Pubdate: Sun, 27 Jul 2008
Source: Charlotte Observer (NC)
Copyright: 2008 The Charlotte Observer
Contact:  http://www.charlotte.com/observer/
Details: http://www.mapinc.org/media/78
Author: Nancy Vendley
Bookmark: http://www.mapinc.org/coke.htm (Cocaine)

Community Columnist

STUDY: EXERCISING INHIBITS DRUG USE

Recent published research by Davidson College Associate Professor 
Mark Smith shows that exercise can help prevent drug addiction. 
According to recent statistics from the National Institute on Drug 
Abuse, about 20 million Americans age 12 and older (about 8.3 percent 
of the population) have used an illicit drug in the past month. The 
institute has committed $4 million for studies about the effect of 
exercise on drug use. Smith, a neuroscientist, worked for about two 
years on the study with three Davidson student research assistants: 
Karl Schmidt, Jordan Iordanou and Martina Mustroph.

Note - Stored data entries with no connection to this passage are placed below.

(** Ten iterations; each has its own readings. *)
Fixpoint checkOneLeader (its : list (list reading * list (Z * list nat))) : outcome nat :=
  match its with
  | [] => Crash TestFatal
  | (rs, order) :: its =>
      r ← one_leader rs order;
      match r with Some i => Ret i | None => checkOneLeader its end
  end.

Fixpoint agree_on_term (rs : list reading) (t : Z) : outcome Z :=
  match rs with
  | [] => Ret t
  | r :: rs =>
      if connected r then
        if decide (t = -1) then agree_on_term rs (term r)
        else if decide (t <> term r) then Crash TestFatal else agree_on_term rs t
      else agree_on_term rs t
  end.

Definition checkTerms (rs : list reading) : outcome Z := agree_on_term rs (-1).

Definition checkNoLeader (rs : list reading) : outcome unit :=
  if existsb (fun r => connected r && leader r) rs then Crash TestFatal else Ret ().

(** ** Waiting for an agreement *)

(** The loop of [wait]: [its] are what at most 30 iterations see, the committed
    entries and the terms of the servers; [fin] is what is committed after it. *)
Fixpoint wait_loop (index : Z) (n : Z) (startTerm : Z) (its : list (tester * list Z)) : outcome bool :=
  match its with
  | [] => Ret true
  | (t, terms) :: its =>
      '(nd, _) ← nCommitted index t;
      if decide (n <= nd) then Ret true
      else if decide (-1 < startTerm) then
        if existsb (fun t => bool_decide (startTerm < t)) terms then Ret false
        else wait_loop index n startTerm its
      else wait_loop index n startTerm its
  end.

Definition wait (index n startTerm : Z) (its : list (tester * list Z)) (fin : tester) : outcome iface :=
  go ← wait_loop index n startTerm (take 30 its);
  if go : bool then
    '(nd, cmd) ← nCommitted index fin;
    if decide (nd < n) then Crash TestFatal else Ret cmd
  else Ret (IInt (-1)).

(** Lines 391-406: the servers that [one] tries, [starts] being the last one it
    tried before; [start si] is what [Start] answers there, [None] when the
    server is not connected.  The second component is the new [starts]. *)
Fixpoint try_servers (fuel : nat) (n starts : nat) (start : nat -> option (Z * bool))
    : option Z * nat * list nat :=
  match fuel with
  | O => (None, starts, [])
  | S fuel =>
      let starts := ((starts + 1) mod n)%nat in
      match start starts with
      | Some (index1, true) => (Some index1, starts, [starts])
      | _ =>
          let '(r, s, tried) := try_servers fuel n starts start in (r, s, starts :: tried)
      end
  end.

(** Lines 412-422: the committed entries as the 2-second loop sees them. *)
Fixpoint await (index expectedServers : Z) (cmd : iface) (ts : list tester) : outcome bool :=
  match ts with
  | [] => Ret false
  | t :: ts =>
      '(nd, cmd1) ← nCommitted index t;
      if decide (0 < nd /\ expectedServers <= nd /\ cmd1 = cmd) then Ret true
      else await index expectedServers cmd ts
  end.

(** [one]: a round is the answers of [Start] and what the loop sees after; the
    rounds are those that start within ten seconds. *)
Fixpoint one (n : nat) (cmd : iface) (expectedServers : Z) (retry : bool) (starts : nat)
    (rounds : list ((nat -> option (Z * bool)) * list tester)) : outcome Z :=
  match rounds with
  | [] => Crash TestFatal
  | (start, ts) :: rounds =>
      let '(index, starts, _) := try_servers n n starts start in
      match index with
      | Some index =>
          if decide (index = -1) then one n cmd expectedServers retry starts rounds
          else
            ok ← await index expectedServers cmd ts;
            if ok : bool then Ret index
            else if retry then one n cmd expectedServers retry starts rounds
            else Crash TestFatal
      | None => one n cmd expectedServers retry starts rounds
      end
  end.
Record config_ok (c : config) : Prop := {
  ok_connected : length (connected c) = n c;
  ok_rows : length (endnames c) = n c;
  ok_rafts : length (rafts c) = n c;
  ok_row i names : endnames c !! i = Some (Some names) -> length names = n c;
  ok_up i : is_connected c i = true -> exists names, endnames c !! i = Some (Some names);
  ok_inj i j i' j' s : end_name c i j = Some s -> end_name c i' j' = Some s -> i = i' /\ j = j';
  ok_end i j s : end_name c i j = Some s ->
    IString s ∈ ends (net c) /\ connections (net c) !! IString s = Some (IInt (Z.of_nat j)) /\
    is_enabled (net c) s = is_connected c i && is_connected c j;
  ok_old e : (forall i j s, end_name c i j = Some s -> e <> IString s) ->
    default false (enabled (net c) !! e) = false;
  ok_server i names : endnames c !! i = Some (Some names) ->
    exists addr p, servers (net c) !! IInt (Z.of_nat i) = Some (Some addr) /\
      rafts c !! i = Some (Some p) /\ serves (net c) addr p;
}.

(** ** [connect] and [disconnect] *)

Lemma enable_loop (f : nat -> network -> outcome network) on (name : nat -> option string) k nt0 :
  (forall j nt, (j < k)%nat ->
     f j nt = Ret (match name j with Some s => Enable (IString s) on nt | None => nt end)) ->
  exists nt', for_each (seq 0 k) f nt0 = Ret nt' /\ nt' = set_enabled (enabled nt') nt0 /\
    forall e, enabled nt' !! e =
      if decide (e ∈ IString <$> omap name (seq 0 k)) then Some on else enabled nt0 !! e.
Proof.
  intros Hf. refine (for_each_ind (fun i nt => nt = set_enabled (enabled nt) nt0 /\
    forall e, enabled nt !! e =
      if decide (e ∈ IString <$> omap name (seq 0 i)) then Some on else enabled nt0 !! e) f k nt0 _ _).
  - split; [by destruct nt0|]. intros e. rewrite decide_False; [done|apply not_elem_of_nil].
  - intros j nt Hj [Hnt He]. eexists. split; [by apply Hf|].
    rewrite seq_S, omap_app, fmap_app. cbn [Nat.add omap list_omap]. destruct (name j) as [s|].
    + split; [by rewrite Hnt|]. intros e. unfold Enable, set_enabled. cbn [enabled].
      destruct (decide (e = IString s)) as [->|Hne].
      * rewrite lookup_insert_eq, decide_True; [done|]. set_solver.
      * rewrite lookup_insert_ne, He by congruence. apply decide_ext. set_solver.
    + cbn. rewrite app_nil_r. by split.
Qed.

(** Two loops, one after the other. *)
Lemma enable_loops (f g : nat -> network -> outcome network) on (name1 name2 : nat -> option string) k nt0 :
  (forall j nt, (j < k)%nat ->
     f j nt = Ret (match name1 j with Some s => Enable (IString s) on nt | None => nt end)) ->
  (forall j nt, (j < k)%nat ->
     g j nt = Ret (match name2 j with Some s => Enable (IString s) on nt | None => nt end)) ->
  exists nt', (nt ← for_each (seq 0 k) f nt0; for_each (seq 0 k) g nt) = Ret nt' /\
    nt' = set_enabled (enabled nt') nt0 /\
    (forall s, (exists j, (j < k)%nat /\ (name1 j = Some s \/ name2 j = Some s)) ->
       enabled nt' !! IString s = Some on) /\
    (forall e, (forall j s, (j < k)%nat -> name1 j = Some s \/ name2 j = Some s -> e <> IString s) ->
       enabled nt' !! e = enabled nt0 !! e).
Proof.
  intros Hf Hg. destruct (enable_loop f on name1 k nt0 Hf) as (nt1 & -> & E1 & H1).
  destruct (enable_loop g on name2 k nt1 Hg) as (nt2 & E & E2 & H2). exists nt2. rewrite bind_Ret_l.
  split; [done|]. split; [by rewrite E2, E1|].
  assert (forall name e, e ∈ IString <$> omap name (seq 0 k) <->
    exists j s, (j < k)%nat /\ name j = Some s /\ e = IString s) as Hin.
  { intros name e. rewrite list_elem_of_fmap. setoid_rewrite list_elem_of_omap.
    setoid_rewrite elem_of_seq. split.
    - intros (s & -> & j & Hj & Hn). exists j, s. by split_and!; [lia|..].
    - intros (j & s & Hj & Hn & ->). exists s. split; [done|]. exists j. by split; [lia|]. }
  split.
  - intros s (j & Hj & Hn). rewrite H2. case_decide as Hd; [done|]. rewrite H1. apply decide_True.
    apply Hin. destruct Hn as [Hn|Hn]; [by exists j, s|]. exfalso. apply Hd, Hin. by exists j, s.
  - intros e He. rewrite H2, decide_False; [rewrite H1, decide_False; [done|]|].
    all: rewrite Hin; intros (j & s & Hj & Hn & ->); apply (He j s Hj); by auto.
Qed.

Lemma lookup_rows c i :
  length (endnames c) = n c -> (i < n c)%nat -> exists row, endnames c !! i = Some row.
Proof. intros Hl Hi. destruct (lookup_lt_is_Some_2 (endnames c) i) as [row Hr]; [lia|by exists row]. Qed.

Definition all_rows (c : config) : Prop :=
  forall i, (i < n c)%nat -> exists names, endnames c !! i = Some (Some names).

Lemma end_name_total c i j names :
  config_ok c -> (j < n c)%nat -> endnames c !! i = Some (Some names) -> exists s, end_name c i j = Some s.
Proof.
  intros Hc Hj Hi. pose proof (ok_row c Hc i names Hi) as Hl. unfold end_name. rewrite Hi. cbn.
  apply lookup_lt_is_Some_2. lia.
Qed.

Lemma enable_end_spec c i j on nt s :
  end_name c i j = Some s -> enable_end c i j on nt = Ret (Enable (IString s) on nt).
Proof.
  unfold end_name, enable_end. intros He. destruct (endnames c !! i) as [row|] eqn:Hi; [|done].
  rewrite (go_index_nat _ _ _ Hi). destruct row as [names|]; [|done]. cbn in *.
  by rewrite (go_index_nat _ _ _ He).
Qed.

Lemma is_connected_insert c i b j :
  (i < length (connected c))%nat ->
  is_connected (set_connected (<[i := b]> (connected c)) c) j = if decide (i = j) then b else is_connected c j.
Proof.
  intros Hi. unfold is_connected. cbn. case_decide as Hd; [subst j|].
  - by rewrite list_lookup_insert_eq.
  - by rewrite list_lookup_insert_ne.
Qed.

They compared the tendency to self-administer cocaine between two 
groups of rats. One group lived in cages with a running wheel; the 
other group had no wheel. During six weeks, the rats in the wheel 
cages increased their running to about 10 kilometers per day while 
those without wheels got no exercise at all. Then the rats were 
connected to an infusion pump that provided cocaine if they pushed a 
lever in their cage, with an increasing number of pushes each time. 
They found that the fit rats pushed the lever up to 70 times for the 
cocaine, and the sedentary rats continued to push the lever for 250 
presses. Within the exercising group of rats, the ones that ran the 
most abandoned the pushing of the lever sooner than other rats.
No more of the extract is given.